CCST has convened a high-level Personalized Health
Information Technology (pHIT) Task Force, which
launched with several months of investigative work by
a steering committee of pHIT Task Force members.
The task force (chaired by Dr. Ramesh Rao, California
Institute for Telecommunications and Information
Technology, UCSD) is charged to propose HIT
infrastructure goals for the state in support of personalized
health. Its charge also includes scoping of a pilot project
involving building a model system incorporating many
sources, types and formats of data including genomic
information, biomarkers, and images through one or more
partners and enabling information exchange through
electronic health records and personal health records
within a private and secure system. The demonstration
pilot study will create a single central database that offers,
in an open electronic format, a comprehensive electronic
record of a subject (patient) that tracks and captures multisourced
data relevant to the health of the individual over
time, while protecting privacy.
Recognizing the business implications to California, both
as home to the emerging industries and the state government as a purchaser of healthcare services, the
Business Transportation and Housing Agency has turned to CCST to help convene key stakeholders from
the public and private sectors to solicit their input. In general, PH refers to the tailoring of medical treatment
to the personal characteristics of each patient. Often this involves the incorporation of genomic information
in an individual's medical record. It does not literally mean the creation of drugs or medical devices that are
uniquely suited to each patient, but rather the ability to classify individuals into subpopulations that differ in
their susceptibility to a particular disease or their response to a specific treatment. Preventive or therapeutic
interventions can then be applied to those who will benefit, sparing expense and side effects for those who will not.

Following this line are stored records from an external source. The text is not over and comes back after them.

(** * DFRot: a shallow embedding of [utils/model_utils.py] and
      [utils/rotation_utils.py]

    The development follows the two source files.  Python values are
    modelled the way the code uses them:

    - a raised exception is the [Raise] branch of [Result], an ordinary
      return the [Ok] branch;
    - an object's class is known through its method-resolution order, so
      that [isinstance] is membership in that list;
    - the attribute dictionaries of a module ([_parameters], [_buffers],
      [__dict__]) are finite maps keyed by strings; dictionaries whose
      order the code relies on are association lists;
    - an object the code reaches by two routes is one object where a
      function writes to it: a module registered under several names of
      its parent, which [named_children()] yields once, and the weight
      that tied word embeddings share between the embedding and the head;
    - tensors carry a shape, a dtype/device tag and their entries in
      row-major order; the entry type and its arithmetic are parameters
      (the class [Scalar], with no law assumed), so every statement holds
      for rounded floating-point arithmetic as well as for an exact ring;
      a statement made "in exact arithmetic" takes the laws of a
      commutative semiring and the exactness of rounding as hypotheses;
    - what the two files call but do not define (the quantizer kernels,
      the Hadamard kernel and utilities, the monkeypatch helper, the
      Hugging Face loaders, the QR factorisation and the Householder
      helpers, the random generators, [int], [misc.DEV]) is a class
      parameter as well.

    The definitions come first, file by file; the properties follow. *)

From Stdlib Require Import ZArith String Ascii List Lia DecimalString DecimalN Ring.
From stdpp Require Import base option gmap strings list.

Set Default Proof Using "Type".
Set Warnings "-register-all".

(* ================================================================== *)
(** * Python preliminaries *)
(* ================================================================== *)

Module Py.

(** The exception classes the two files can raise or let through. *)
Inductive PyError : Type :=
  | ValueError
  | NotImplementedError
  | AssertionError
  | AttributeError
  | IndexError
  | TypeError
  | RuntimeError
  | KeyError
  | ZeroDivisionError.

#[global] Instance PyError_eq_dec : EqDecision PyError.
Proof. solve_decision. Defined.

Inductive Result (A : Type) : Type :=
  | Ok (a : A)
  | Raise (e : PyError).

Arguments Ok {A} a.
Arguments Raise {A} e.

Definition bind {A B : Type} (r : Result A) (k : A -> Result B) : Result B :=
  match r with
  | Ok a => k a
  | Raise e => Raise e
  end.

(** [assert c] *)
Definition py_assert (c : bool) : Result unit :=
  if c then Ok tt else Raise AssertionError.

Definition is_ok {A : Type} (r : Result A) : bool :=
  match r with Ok _ => true | Raise _ => false end.

(** Objects expose their class through the list of classes they are an
    instance of (the class itself and its bases). *)
Class HasMro (A : Type) := mro : A -> list string.

Definition isinstance {A : Type} `{HasMro A} (obj : A) (cls : string) : bool :=
  bool_decide (cls ∈ mro obj).

End Py.

Import Py.

(** Sequencing of fallible statements uses the [x ← c; k] notation. *)
#[global] Instance Result_ret : MRet Result := fun _ a => Ok a.
#[global] Instance Result_bind : MBind Result := fun _ _ k r => bind r k.

(** A loop whose body may raise. *)
Fixpoint for_each {A S : Type} (body : A -> S -> Result S) (l : list A) (s : S)
  : Result S :=
  match l with
  | [] => Ok s
  | a :: l' => s' ← body a s; for_each body l' s'
  end.

(** A comprehension whose body may raise. *)
Fixpoint map_result {A B : Type} (f : A -> Result B) (l : list A) : Result (list B) :=
  match l with
  | [] => Ok []
  | a :: l' => b ← f a; bs ← map_result f l'; Ok (b :: bs)
  end.

(* ================================================================== *)
(** * The tensor library, as far as the two files use it *)
(* ================================================================== *)

Module Torch.

Inductive DType : Type := float16 | bfloat16 | float32 | float64.
Inductive Device : Type := cpu | cuda.

#[global] Instance DType_eq_dec : EqDecision DType.
Proof. solve_decision. Defined.
#[global] Instance Device_eq_dec : EqDecision Device.
Proof. solve_decision. Defined.

(** Entries and their arithmetic.  No law is assumed: [s_add] and [s_mul]
    may round, and [s_round dt] is the conversion of an entry to [dt]. *)
Class Scalar (R : Type) := {
  s_zero : R;
  s_one : R;
  s_add : R -> R -> R;
  s_mul : R -> R -> R;
  s_round : DType -> R -> R
}.

(** The elementwise operations the matrix generators use besides the
    arithmetic of [Scalar]: [torch.sign], the test [> 0] and the entry
    [-1]. *)
Class Elementwise (R : Type) := {
  s_sign : R -> R;
  s_positive : R -> bool;
  s_minus_one : R
}.

(** A tensor: its shape, dtype and device, and its entries in row-major
    order. *)
Record Tensor (R : Type) : Type := mkTensor {
  shape : list nat;
  dtype : DType;
  device : Device;
  data : list R
}.

Arguments mkTensor {R} shape dtype device data.
Arguments shape {R} t.
Arguments dtype {R} t.
Arguments device {R} t.
Arguments data {R} t.

(** Number of entries of a shape. *)
Definition numel (s : list nat) : nat := foldr Nat.mul 1 s.

(** The entries fill the shape. *)
Definition wf {R : Type} (t : Tensor R) : Prop :=
  length (data t) = numel (shape t).

(** [shape[:-1]] and [shape[-1]]. *)
Fixpoint split_last (s : list nat) : option (list nat * nat) :=
  match s with
  | [] => None
  | [k] => Some ([], k)
  | d :: s' =>
      match split_last s' with
      | Some (b, k) => Some (d :: b, k)
      | None => None
      end
  end.

(** [t.shape[-1]] *)
Definition last_dim {R : Type} (t : Tensor R) : Result nat :=
  match split_last (shape t) with
  | Some (_, k) => Ok k
  | None => Raise IndexError
  end.

(** [t.shape[0]] *)
Definition first_dim {R : Type} (t : Tensor R) : Result nat :=
  match shape t with
  | n :: _ => Ok n
  | [] => Raise IndexError
  end.

Section Ops.
Context {R : Type} `{Scalar R}.

(** [t.to(dtype=dt, device=dev)]: a tensor already of that dtype keeps its
    entries. *)
Definition to_ (dt : DType) (dev : Device) (t : Tensor R) : Tensor R :=
  mkTensor (shape t) dt dev
    (if decide (dtype t = dt) then data t else map (s_round dt) (data t)).

Definition double (t : Tensor R) : Tensor R := to_ float64 (device t) t.
Definition float (t : Tensor R) : Tensor R := to_ float32 (device t) t.
Definition to_dtype (dt : DType) (t : Tensor R) : Tensor R := to_ dt (device t) t.
Definition to_device (dev : Device) (t : Tensor R) : Tensor R := to_ (dtype t) dev t.

(** [t.to(other)]: the dtype and device of [other]. *)
Definition to_like (other t : Tensor R) : Tensor R :=
  to_ (dtype other) (device other) t.

(** [torch.ones_like(t)] *)
Definition ones_like (t : Tensor R) : Tensor R :=
  mkTensor (shape t) (dtype t) (device t) (replicate (numel (shape t)) s_one).

(** [torch.zeros(n, dtype=dt)] *)
Definition zeros (n : nat) (dt : DType) : Tensor R :=
  mkTensor [n] dt cpu (replicate n s_zero).

(** Inner product, accumulated from the left. *)
Definition dot (xs ys : list R) : R :=
  foldl (fun acc p => s_add acc (s_mul p.1 p.2)) s_zero (zip xs ys).

(** The [n] rows of a row-major matrix with [k] columns. *)
Fixpoint rows_of (k n : nat) (l : list R) : list (list R) :=
  match n with
  | O => []
  | S n' => take k l :: rows_of k n' (drop k l)
  end.

(** Column [j] of a row-major [k]×[o] matrix, and all [o] columns. *)
Definition col (k o : nat) (l : list R) (j : nat) : list R :=
  map (fun i => nth (i * o + j) l s_zero) (seq 0 k).

Definition cols_of (k o : nat) (l : list R) : list (list R) :=
  map (col k o l) (seq 0 o).

(** [t.T] of a matrix.  Only matrices are transposed in the two files. *)
Definition T (t : Tensor R) : Result (Tensor R) :=
  match shape t with
  | [n; m] => Ok (mkTensor [m; n] (dtype t) (device t) (concat (cols_of n m (data t))))
  | _ => Raise RuntimeError
  end.

(** Every row of [x] against every vector of [ws]. *)
Definition apply_rows (dt : DType) (xrows ws : list (list R)) : list R :=
  flat_map (fun r => map (fun w => s_round dt (dot r w)) ws) xrows.
(** * msdatabase: the Google Drive handler

    A shallow embedding of [src/msdatabase/google_drive_handler.py]
    (class [GoogleDriveHandler]) and the properties of its synchronisation
    core: size formatting, quota reporting, paginated listing, name-based
    deduplication, and the upload / download / delete operations.

    Conventions.
    - A Python call either returns a value or raises: [exn + A], with
      [inl e] for "raises e" and [inr v] for "returns v".
    - Methods that talk to the Drive service or the local disk run in the
      monad [M A := World -> (exn + A) * World]; the effects a call had
      before it raised stay in the world.
    - A [string] stands for a Python [str] whose code points are below 256,
      one character per code point.  On these [int_of_str] is [int]: the
      blanks it strips and the digits it reads are those CPython takes
      there, and the cap of 4300 digits that CPython 3.11 puts on the
      conversions between [int] and [str] is kept.  A [str] with a larger
      code point is outside the model ([int] also reads the decimal digits
      and the blanks of other scripts).
    - The store answers list requests from a finite script, so every
      enumeration ends; a store that issues tokens for ever is not
      represented.
    - Logging is left out, but for the progress line of [download_pdf],
      the one place where the handler shows the downloader's status.
    - [except Exception] catches every exception of the model;
      [KeyboardInterrupt] and the like are not represented. *)

From Stdlib Require Import ZArith Lia Ascii String.
From stdpp Require Import gmap strings list pretty.

Local Open Scope Z_scope.
(** Successive [receiveDamage] calls: the object at the end, the effects of
    all calls in order, and the hit points after each call. *)
Fixpoint receiveDamages (scene : Scene) (damages : list Z) (p : Player)
  : Player * list Effect * list Z :=
  match damages with
  | [] => (p, [], [])
  | d :: rest =>
      let '(p1, log1) := receiveDamage scene d p in
      let '(p2, log2, hps) := receiveDamages scene rest p1 in
      (p2, log1 ++ log2, hitPoints p1 :: hps)
  end.

(** Successive frames: [update] once per entry, each with its own keys. *)
Fixpoint updates (ticks : list (R * Keys)) (p : Player) : Player :=
  match ticks with
  | [] => p
  | (delta, keys) :: rest => updates rest (update delta keys p)
  end.

Definition facing (p : Player) : Facing :=
  if flipX p then FacingLeft else FacingRight.

Definition weaponFacing (p : Player) : Facing :=
  if weaponFlipX (weapon p) then FacingLeft else FacingRight.

End PlayerObject.

Arguments Weapon : clear implicits.
Arguments Player : clear implicits.
Arguments Collaborators : clear implicits.

(** ** A concrete game

    A weapon with nothing of its own beside the sprite, whose methods do
    nothing, and the asset names of the knight. *)

Definition knightConstants : AssetConstants :=
  mkAssetConstants "_hit_anim_f0" "idle" "run" "weapon_regular_sword".

Definition plainWeapon : Collaborators unit :=
  mkCollaborators knightConstants
    (fun _ => mkWeapon false true true tt)
    (fun _ w => w)
    (fun _ _ _ w => w).

Definition knightConfig : PlayerConfig :=
  mkPlayerConfig "knight_m" 16 16 0 12.

Definition theScene : Scene := mkScene (mkCamera 0 0 320 240 2).

Definition noKeys : Keys := mkKeys false false false false false.
Definition onlyD : Keys := mkKeys false false false true false.
Definition upAndDown : Keys := mkKeys true false true false false.
Definition leftAndRight : Keys := mkKeys false true false true false.
Definition upAndLeft : Keys := mkKeys true true false false false.

(** A fresh knight in the concrete game. *)
Definition knight : Player unit :=
  newPlayer (env := plainWeapon) 100 100 knightConfig.

(** The knight after one frame of walking right and the end of a talk. *)
Definition walkingKnight : Player unit :=
  update (env := plainWeapon) 16 onlyD knight.

Definition slidingKnight : Player unit :=
  setCurrentState FinishTalking walkingKnight.

(** The knight in the middle of a talk. *)
Definition talkingKnight : Player unit :=
  setCurrentState Talking walkingKnight.

(** The knight after a blow of 8. *)
Definition deadKnight : Player unit :=
  fst (receiveDamage (env := plainWeapon) theScene 8 knight).

(** ** The velocity ladder in closed form *)

(** The length of each component of a diagonal of magnitude [MOVE_SPEED]. *)
Definition diagonalSpeed : R := (MOVE_SPEED / sqrt 2)%R.

(** The velocity the [Default] state resolves the keys to: the first rung
    that matches, in the order up+left, down+left, down+right, up+right,
    up, left, down, right. *)
Definition ladderVelocity (keys : Keys) : Vector2 :=
  if keyW keys && keyA keys then
    mkVector2 (- diagonalSpeed) (- diagonalSpeed)
  else if keyS keys && keyA keys then
    mkVector2 (- diagonalSpeed) diagonalSpeed
  else if keyS keys && keyD keys then
    mkVector2 diagonalSpeed diagonalSpeed
  else if keyW keys && keyD keys then
    mkVector2 diagonalSpeed (- diagonalSpeed)
  else if keyW keys then mkVector2 0 (- MOVE_SPEED)
  else if keyA keys then mkVector2 (- MOVE_SPEED) 0
  else if keyS keys then mkVector2 0 MOVE_SPEED
  else if keyD keys then mkVector2 MOVE_SPEED 0
  else mkVector2 0 0.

The purpose of the pilot study is to recommend how the state's Business Transportation and Housing
Agency, the Health and Human Services Agency's Health Information Exchange (HIE) workgroups, the
Privacy and Security Advisory Board (PSAB), and the California Public Employees Retirement System
should develop pHIT related policies, and to determine the potential value of pHIT as applied to
personalized healthcare.
CCST has been exploring the potentials and policy implications of HIT for several years. In June 2009,
CCST released a study, Barriers to Financing Clinical Information Systems, which describes current barriers to
financing health information technology as a tool for healthcare delivery. An earlier version of this report
was commissioned by the Governor's Health Information (HITFAC) and submitted to that body in May 2008.